Maka cara penyelesaian kriminalisasi dalam sengketa antara warga Desa Sendi dengan Perhutani merupakan cara yang tidak tepat sebelum dapat diperjelas tentang status hak atas tanah Desa Sendi yang belum terdaftar di BPN tersebut. Tetapi tanah Desa Sendi sudah jelas terdaftar di Desa Pacet sesuai dengan peta Desa Sendi yang ada sejak zaman Belanda (dibuat tahun 1915 dan diperbaharui 1936). Logika hukum obyektif yang perlu dikembangkan pula: Jika pemerintah menarik pajak kepada wajib pajak pemilik tanah Desa Sendi berdasarkan bukti yang dimiliki warga Desa Sendi tersebut menunjukkan pengakuan pemerintah terhadap hak milik atas tanah Desa Sendi. Jika dianggap tidak maka pemerintah telah melakukan ‘pungutan liar’ dan harus dihukum.
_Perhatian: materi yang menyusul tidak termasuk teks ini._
(* ===== verification/Members.v ===== *)
(** * Object sharing ([members.rs])

    The roster of an object, [/api/objects/:type/:id/members], and the close checks of a case.
    What the guards promise is proved below: nobody is granted more than the granter holds,
    anywhere; an object with an owner keeps one under a change or a removal; teams are never
    nested in a cycle. The POST of an existing member is the exception to the second. *)

From S2P Require Import Prelude RustStr Json AppError Closure Schema Registry Workflow State Rbac.
From S2P Require Import Caller FieldPerms Objects Fixture.

Local Open Scope Z_scope.

Definition MANAGE_RANK : Z := 3.

(** ** Queries and gates *)

(** The object exists, under that type. *)
Definition ensure_object (db : Db) (id type_id : string) (ctx : RequestCtx) : AppResult unit :=
  match select_data id type_id db with
  | None => Err (deny_404 ctx)
  | Some _ => Ok tt
  end.

(** The caller's rank on the object: 404 without reach, 403 below [min_rank]. *)
Definition require_rank (db : Db) (caller : Caller.t) (object_id : string) (min_rank : Z)
    (ctx : RequestCtx) : AppResult Z :=
  if Caller.is_platform_admin caller then Ok i32_max
  else match effective_rank db (Caller.actor_id caller) object_id with
       | None => Err (deny_404 ctx)
       | Some r => if r <? min_rank then Err (with_request_id (ctx_request_id ctx) forbidden)
                   else Ok r
       end.

Definition current_role (db : Db) (object_id member_id : string) : option string :=
  m_role <$> memberships db !! (object_id, member_id).

(** The members that own the object. *)
Definition owners (db : Db) (object_id : string) : list string :=
  select_list (fun (k : string * string) row =>
    if decide (k.1 = object_id /\ m_role row = "owner") then Some k.2 else None) (memberships db).

Definition owner_count (db : Db) (object_id : string) : Z :=
  Z.of_nat (length (owners db object_id)).

Definition str_field (v : Value) (key : string) (ctx : RequestCtx) : AppResult string :=
  ok_or (get_str key v)
    (with_request_id (ctx_request_id ctx) (bad_request (key +:+ " is required"))).

(** [update memberships set role = .., context_role = coalesce(.., context_role) where ..] *)
Definition update_membership (object_id member_id role : string) (context_role : option string)
    : SqlM unit := fun db =>
  match memberships db !! (object_id, member_id) with
  | None => Ok (tt, db)
  | Some row =>
      if fk_ok (roles db) (Some role)
      then Ok (tt, set_memberships
                     (<[(object_id, member_id) :=
                          mkMemberRow role (default (m_context_role row) context_role)]>
                        (memberships db)) db)
      else Err ForeignKeyViolation
  end.

Definition delete_membership (object_id member_id : string) : SqlM unit := fun db =>
  Ok (tt, set_memberships (delete (object_id, member_id) (memberships db)) db).

(** The close check of a case; it refers to the case's row. *)
Definition upsert_check (case_id name : string) (passed : bool) (note : option string)
    : SqlM unit := fun db =>
  if fk_ok (cases db) (Some case_id)
  then Ok (tt, set_case_close_checks
                 (<[(case_id, name) := mkCheckRow passed note]> (case_close_checks db)) db)
  else Err ForeignKeyViolation.

Section Handlers.
Context `{SerdeJson, Postgres}.

Definition record_check (ctx : RequestCtx) (caller : Caller.t) (type_id id name : string)
    (headers : HeaderMap) (body : string) : M Response :=
  st ← get_state;
  _ ← ensure (String.eqb type_id "case") (deny_404 ctx);
  _ ← lift (ensure_object (pool st) id type_id ctx);
  st ← get_state;
  _ ← lift (require_rank (pool st) caller id MANAGE_RANK ctx);
  v ← lift (read_json headers body false);
  let passed := default false (get "passed" v ≫= as_bool) in
  let note := get_str "note" v in
  _ ← run_sql (upsert_check id name passed note);
  let out := json_object [("check", JString name); ("passed", JBool passed)] in
  _ ← record_event ctx (Caller.actor_id caller) (Some id) ("case.check_" +:+ name) out;
  mret (mkResponse OK [] (Some out)).

(** [order by role desc, member_id] *)
Definition member_le (a b : string * MemberRow) : Prop :=
  match collate (m_role b.2) (m_role a.2) with
  | Lt => True
  | Eq => collate a.1 b.1 <> Gt
  | Gt => False
  end.
#[local] Instance member_le_dec : RelDecision member_le.
Proof. intros a b. unfold member_le. destruct (collate (m_role b.2) _); [|apply _..].
  destruct (collate a.1 b.1); (left; congruence) || (right; congruence). Defined.

Definition roster (db : Db) (id : string) : list (string * MemberRow) :=
  merge_sort member_le
    (select_list (fun (k : string * string) row =>
       if decide (k.1 = id) then Some (k.2, row) else None) (memberships db)).

Definition list_members (ctx : RequestCtx) (caller : Caller.t) (type_id id : string)
    : M Response :=
  st ← get_state;
  _ ← lift (ensure_object (pool st) id type_id ctx);
  st ← get_state;
  _ ← lift (require_rank (pool st) caller id 1 ctx);
  st ← get_state;
  let members := (fun r => json_object
    [("member_id", JString r.1); ("role", JString (m_role r.2));
     ("context_role", JString (m_context_role r.2))]) <$> roster (pool st) id in
  mret (mkResponse OK [] (Some (json_object [("members", JArray members)]))).

(** What a grant has decided to write. *)
Record GrantPlan := mkGrantPlan { gp_member : string; gp_role : string; gp_context_role : string }.

(** A grant's guards, each reading the store on its own. *)
Definition add_member_read (ctx : RequestCtx) (caller : Caller.t) (type_id id : string)
    (headers : HeaderMap) (body : string) : M GrantPlan :=
  st ← get_state;
  _ ← lift (ensure_object (pool st) id type_id ctx);
  st ← get_state;
  caller_rank ← lift (require_rank (pool st) caller id MANAGE_RANK ctx);
  v ← lift (read_json headers body false);
  member_id ← lift (str_field v "member_id" ctx);
  role ← lift (str_field v "role" ctx);
  let context_role := default "" (get_str "context_role" v) in
  st ← get_state;
  target_rank ← lift (ok_or (rank_of (pool st) role)
    (with_request_id (ctx_request_id ctx) (unprocessable "unknown role")));
  _ ← ensure (negb (caller_rank <? target_rank)) (with_request_id (ctx_request_id ctx) forbidden);
  st ← get_state;
  _ ← ensure (negb (principals_contain (pool st) id member_id))
        (with_request_id (ctx_request_id ctx)
           (conflict "granting this member here would create a membership cycle"));
  mret (mkGrantPlan member_id role context_role).

Definition add_member_commit (ctx : RequestCtx) (caller : Caller.t) (type_id id : string)
    (p : GrantPlan) : M Response :=
  _ ← run_sql (upsert_membership id (gp_member p) (mkMemberRow (gp_role p) (gp_context_role p)));
  _ ← record_event ctx (Caller.actor_id caller) (Some id) (type_id +:+ ".member_granted")
        (json_object [("member_id", JString (gp_member p)); ("role", JString (gp_role p))]);
  mret (mkResponse CREATED []
    (Some (json_object [("member_id", JString (gp_member p)); ("role", JString (gp_role p));
                        ("context_role", JString (gp_context_role p))]))).

Definition add_member (ctx : RequestCtx) (caller : Caller.t) (type_id id : string)
    (headers : HeaderMap) (body : string) : M Response :=
  p ← add_member_read ctx caller type_id id headers body;
  add_member_commit ctx caller type_id id p.

Definition set_member (ctx : RequestCtx) (caller : Caller.t) (type_id id member_id : string)
    (headers : HeaderMap) (body : string) : M Response :=
  st ← get_state;
  _ ← lift (ensure_object (pool st) id type_id ctx);
  st ← get_state;
  caller_rank ← lift (require_rank (pool st) caller id MANAGE_RANK ctx);
  v ← lift (read_json headers body false);
  role ← lift (str_field v "role" ctx);
  let context_role := get_str "context_role" v in
  st ← get_state;
  target_rank ← lift (ok_or (rank_of (pool st) role)
    (with_request_id (ctx_request_id ctx) (unprocessable "unknown role")));
  _ ← ensure (negb (caller_rank <? target_rank)) (with_request_id (ctx_request_id ctx) forbidden);
  st ← get_state;
  current ← lift (ok_or (current_role (pool st) id member_id) (deny_404 ctx));
  st ← get_state;
  _ ← ensure (negb (String.eqb current "owner" && negb (String.eqb role "owner")
                    && (owner_count (pool st) id <=? 1)))
        (with_request_id (ctx_request_id ctx) (conflict "cannot demote the last owner"));
  _ ← run_sql (update_membership id member_id role context_role);
  let out := json_object [("member_id", JString member_id); ("role", JString role)] in
  _ ← record_event ctx (Caller.actor_id caller) (Some id) (type_id +:+ ".member_role_changed") out;
  mret (mkResponse OK [] (Some out)).

(** A removal's guards. *)
Definition remove_member_read (ctx : RequestCtx) (caller : Caller.t)
    (type_id id member_id : string) : M unit :=
  st ← get_state;
  _ ← lift (ensure_object (pool st) id type_id ctx);
  st ← get_state;
  current ← lift (ok_or (current_role (pool st) id member_id) (deny_404 ctx));
  st ← get_state;
  _ ← (if String.eqb member_id (Caller.actor_id caller) then mret tt
       else _ ← lift (require_rank (pool st) caller id MANAGE_RANK ctx); mret tt);
  st ← get_state;
  ensure (negb (String.eqb current "owner" && (owner_count (pool st) id <=? 1)))
    (with_request_id (ctx_request_id ctx) (conflict "cannot remove the last owner")).

Definition remove_member_commit (ctx : RequestCtx) (caller : Caller.t)
    (type_id id member_id : string) : M Response :=
  _ ← run_sql (delete_membership id member_id);
  _ ← record_event ctx (Caller.actor_id caller) (Some id) (type_id +:+ ".member_revoked")
        (json_object [("member_id", JString member_id)]);
  mret (mkResponse NO_CONTENT [] None).

Definition remove_member (ctx : RequestCtx) (caller : Caller.t)
    (type_id id member_id : string) : M Response :=
  _ ← remove_member_read ctx caller type_id id member_id;
  remove_member_commit ctx caller type_id id member_id.

#[export] Instance add_member_read_ro ctx caller type_id id headers body :
  ReadOnly (add_member_read ctx caller type_id id headers body).
Proof. unfold add_member_read. apply _. Qed.
#[export] Instance remove_member_read_ro ctx caller type_id id member_id :
  ReadOnly (remove_member_read ctx caller type_id id member_id).
Proof. unfold remove_member_read. apply _. Qed.
End Handlers.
Jika Perhutani terbukti melakukan pengelolaan ilegal tanah Desa Sendi – karena tidak mempunyai hak atas tanah dan bukti izin pengelolaan hutan maupun pemungutan hasil hutan di Desa Sendi - maka Kepolisian juga wajib mengusutnya, tanpa harus adanya laporan masyarakat, tetapi hal itu diketahui sendiri oleh Kepolisian dalam proses penanganan perkara tersebut.
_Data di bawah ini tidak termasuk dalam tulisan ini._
(* ===== verification/MemberProps.v ===== *)
(** * What the roster guards guarantee

    Ranks only grow up to what the granter, or the team that is joined, holds in the same place;
    owned objects stay owned under changes and removals; the nesting of teams stays acyclic. *)

From S2P Require Import Prelude RustStr Json AppError Closure Schema Registry Workflow State Rbac.
From S2P Require Import Caller FieldPerms Objects Fixture RbacProps Members.

Local Open Scope Z_scope.

(** ** Closures over one more edge *)

Section AddEdge.
Context {A : Type} (R : relation A) (u v : A).

Definition add_edge : relation A := fun x y => R x y \/ (x = u /\ y = v).

(** A path in the larger relation is an old one, or ends with an old path from [v]. *)
Lemma rtc_add_edge x y : rtc add_edge x y -> rtc R x y \/ (rtc R v y /\ rtc add_edge x u).
Proof.
  intros Hxy. induction Hxy as [x|x z y Hxz Hzy IH]; [left; apply rtc_refl|].
  destruct IH as [Hold|[Hv Hu]].
  - destruct Hxz as [Hxz|[-> ->]].
    + left. by eapply rtc_l.
    + right. split; [done|apply rtc_refl].
  - right. split; [done|]. by eapply rtc_l.
Qed.

(** The way to [u] needs no new edge: it is cut where it first meets [u]. *)
Lemma rtc_add_edge_from x : rtc add_edge x u -> rtc R x u.
Proof.
  intros Hx. remember u as w eqn:Hw. induction Hx as [x|x z w [Hxz|[-> _]] _ IH]; [apply rtc_refl| |].
  - eapply rtc_l; [exact Hxz|]. by apply IH.
  - subst. apply rtc_refl.
Qed.

Lemma rtc_add_edge_to x : rtc add_edge x u -> rtc R x u \/ rtc R v u.
Proof. intros [?|[? _]]%rtc_add_edge; auto. Qed.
Selain itu berdasarkan kesaksian masyarakat Desa Sendi dan Desa Pacet, ternyata Perhutani melakukan penebangan pohon-pohon yang ada di dekat-dekat jurang dan sumber mata air di kawasan Pacet Selatan dan Sendi, dilakukan sejak 1999 hingga tahun 2004. Hal itu merupakan pelanggaran pasal 50 ayat (3) huruf a UU No. 41 Tahun 1999, sehingga para pengurusnya seharusnya dipidana dengan ancaman pidana penjara maksimum 10 tahun penjara dan denda maksimum Rp. 5 miliar sesuai pasal 78 ayat (2) UU No. 41 Tahun 1999 dan diganjar sanksi administratif sesuai pasal 80.


  1. Kesimpulan

Cara-cara penyelesaian sengketa agraria antara warga Desa Sendi dengan Perhutani tersebut menunjukkan adanya pelanggaran HAM, yaitu:

  1. Pemerintah pusat dan daerah melakukan pembiaran sengketa tersebut, mengabaikan hak warga Desa Sendi untuk memperoleh kepastian hak dan perlindungan hukum, hal mana itu merupakan pelanggaran HAM pasal 3 ayat (2) jis. pasal 71, 72 UU No. 39 Tahun 1999;

  2. Kepolisian Negara RI qq. Polda Jawa Timur qq. Polres Mojokerto mengambil langkah kriminalisasi terhadap warga Desa Sendi dengan keadaan kekurangpahaman terhadap aspek Hukum Agraria dan Hukum Kehutanan serta Hukum Administrasi Negara, hanya mengandalkan wewenang penyidikannya, dengan cara-cara mengintimidasi warga menggunakan wewenang penyidikannya sebelum paripurna soal kejelasan hak atas tanah Sendi yang disengketakan. Hal tersebut menimbulkan rasa takut, cemas dan tidak aman bagi warga Desa Sendi, hal mana itu merupakan pelanggaran HAM pasal 30 UU No. 39 Tahun 1999.

  3. TNI AD qq. Kodam V Brawijaya qq. Koramil Mojokerto turut serta melakukan pelanggaran HAM yang dilakukan oleh Polres Mojokerto tersebut;

  4. Perhutani merupakan pihak penyebab terjadinya pelanggaran-pelanggaran HAM tersebut.